Même pas un début de solution. Rien, nada.
C'est ballot.


----------



## AppleSpirit (18 Février 2012)

Si tu t'en fous des problèmes des gens ta place n'est point ici.


----------



## wath68 (18 Février 2012)

C'est clair, mais chut, je suis juste ici pour profiter des remises monstrueusement indécentes sur tout les achats pommés accordées aux modos.


----------



## AppleSpirit (18 Février 2012)

Et un geekspirit répond à toute question sans parcimonie.
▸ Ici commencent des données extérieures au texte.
Lemma in_map_filter_other (j k : Z) (l : list A) :
  In j (map key l) -> j <> k ->
  In j (map key (filter (fun x => negb (keyed k x)) l)).
Proof.
  rewrite !in_map_iff. intros [x [E Hin]] Hjk. exists x. split; [assumption|].
  apply filter_In. split; [assumption|].
  unfold keyed. destruct (Z.eqb_spec (key x) k); [congruence | reflexivity].
Qed.

Lemma filter_keyed_none (k : Z) (l : list A) :
  find (keyed k) l = None -> filter (keyed k) l = [].
Proof.
  induction l as [|x l IH]; simpl; [reflexivity|].
  destruct (keyed k x); [discriminate | assumption].
Qed.

End Keyed.

(** The three lookups of the handlers are lookups by a key. *)
Lemma has_id_keyed (k : Z) : has_id k = keyed ProductDB.id k.
Proof. reflexivity. Qed.

Lemma item_has_id_keyed (k : Z) : item_has_id k = keyed CartItemDB.id k.
Proof. reflexivity. Qed.

Lemma item_of_product_keyed (k : Z) :
  item_of_product k = keyed CartItemDB.product_id k.
Proof. reflexivity. Qed.

Ltac keyed_view :=
  repeat first
    [ rewrite has_id_keyed in *
    | rewrite item_has_id_keyed in *
    | rewrite item_of_product_keyed in * ].

(** ** Rows rewritten in place, rows filtered out *)

Ltac unfold_store :=
  unfold store_of, product_ids, cart_item_ids, cart_product_ids,
    one_row_per_product in *; simpl in *.

Lemma set_quantity_keeps (B : Type) (f : CartItemDB.t -> B) (k q : Z)
    (l : list CartItemDB.t) :
  (forall c, f (CartItemDB.with_quantity q c) = f c) ->
  map f (map (fun c => if item_has_id k c then CartItemDB.with_quantity q c else c) l)
  = map f l.
Proof.
  intros Hf. rewrite map_map. apply map_ext.
  intros c. destruct (item_has_id k c); auto.
Qed.


Lemma find_keyed_filter_twice {A : Type} (key : A -> Z) (f : A -> bool) (k : Z)
    (l : list A) :
  find (keyed key k) (filter f (filter (fun x => negb (keyed key k x)) l)) = None.
Proof.
  apply find_keyed_none. intros Hin. apply in_map_filter in Hin.
  apply (find_keyed_none key k) in Hin; [assumption|].
  apply find_keyed_filter_out.
Qed.

Lemma cart_rows_after_set_quantity (k j q : Z) (l : list CartItemDB.t) :
  filter (item_of_product k)
    (map (fun c => if item_has_id j c then CartItemDB.with_quantity q c else c) l)
  = map (fun c => if item_has_id j c then CartItemDB.with_quantity q c else c)
      (filter (item_of_product k) l).
Proof.
  induction l as [|c l IH]; simpl; [reflexivity|].
  replace (item_of_product k
             (if item_has_id j c then CartItemDB.with_quantity q c else c))
    with (item_of_product k c) by (destruct (item_has_id j c); reflexivity).
  destruct (item_of_product k c); simpl; now rewrite IH.
Qed.
Lemma scheduleLoop_queue env schedule userId subject body atts start delay rest :
  forall i created w c w',
    scheduleLoop env schedule userId subject body atts start delay i rest created w
      = (Val c, w') ->
    now w' = now w
    /\ match emailQueue w with
       | None => c = created /\ log w' = log w /\ emailQueue w' = None
       | Some _ =>
           length c = (length created + length rest)%nat
           /\ log w' = log w ++ queueAdds (EmailSchedule.id schedule) start delay
                                  (now w) i rest
           /\ is_Some (emailQueue w')
       end.
Proof.
  induction rest as [|recipient rest IH]; intros i created w c w'.
  - cbn [scheduleLoop ret]. intros [= <- <-]. split; [done|].
    destruct (emailQueue w) eqn:Hq; [|done].
    cbn. rewrite app_nil_r, Nat.add_0_r. by eauto.
  - cbn [scheduleLoop].
    erewrite bind_val; [|reflexivity].
    erewrite bind_val; [|reflexivity].
    set (w1 := set_uuidCalls S w).
    match goal with
    | |- context [Prisma.emailJob_create ?r] => set (row := r)
    end.
    match goal with
    | |- context [enqueueAndLink _ ?d _] => set (data := d)
    end.
    pose proof (emailJob_create_run row w1) as Hcreate.
    destruct (find (Prisma.jobHasId (EmailJob.id row)) (emailJob w1)).
    { erewrite bind_throw; [|exact Hcreate]. done. }
    erewrite bind_val; [|exact Hcreate].
    set (w2 := set_emailJob (fun rows => rows ++ [row]) w1).
    destruct (enqueueAndLink_queue row data created w2) as [Hnow Hq].
    change (emailQueue w2) with (emailQueue w) in Hq.
    change (now w2) with (now w) in Hnow, Hq. change (log w2) with (log w) in Hq.
    destruct (enqueueAndLink row data created w2) as [[c1|e1] w3] eqn:Hrun.
    + erewrite bind_val; [|exact Hrun]. intros Hloop.
      destruct (IH _ _ _ _ _ Hloop) as [Hnow' Hrest].
      cbn [snd fst] in Hnow, Hq. split; [congruence|].
      destruct (emailQueue w) as [jobs|] eqn:Hw.
      * destruct Hq as (c0 & [= <-] & Hlen & Hlog & [jobs' Hjobs]).
        rewrite Hjobs in Hrest. destruct Hrest as (Hlen' & Hlog' & Hsome).
        split; [cbn [length]; lia|]. split; [|done].
        rewrite Hlog', Hlog, Hnow. cbn [queueAdds]. by rewrite <- app_assoc.
      * injection Hq as -> ->. change (emailQueue w2) with (emailQueue w) in Hrest.
        rewrite Hw in Hrest. exact Hrest.
    + exfalso. destruct (emailQueue w); [|discriminate].
      by destruct Hq as (c0 & [=] & _).
Qed.

Lemma queueAdds_length sid start delay t i rest :
  length (queueAdds sid start delay t i rest) = length rest.
Proof. revert i. induction rest as [|r rest IH]; intros i; [done|]. cbn. by rewrite IH. Qed.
Apparemment il va de soi que ce qualificatif n'est point attribuable à n'importe qui ici.


----------



## wath68 (18 Février 2012)

Je te propose de cliquer sur ton pseudo puis sur "Trouver plus de message par AppleSpirit".

Tu verras que la plupart des fils que tu as ouvert sont verrouillés, et les autres sont partis en sucette.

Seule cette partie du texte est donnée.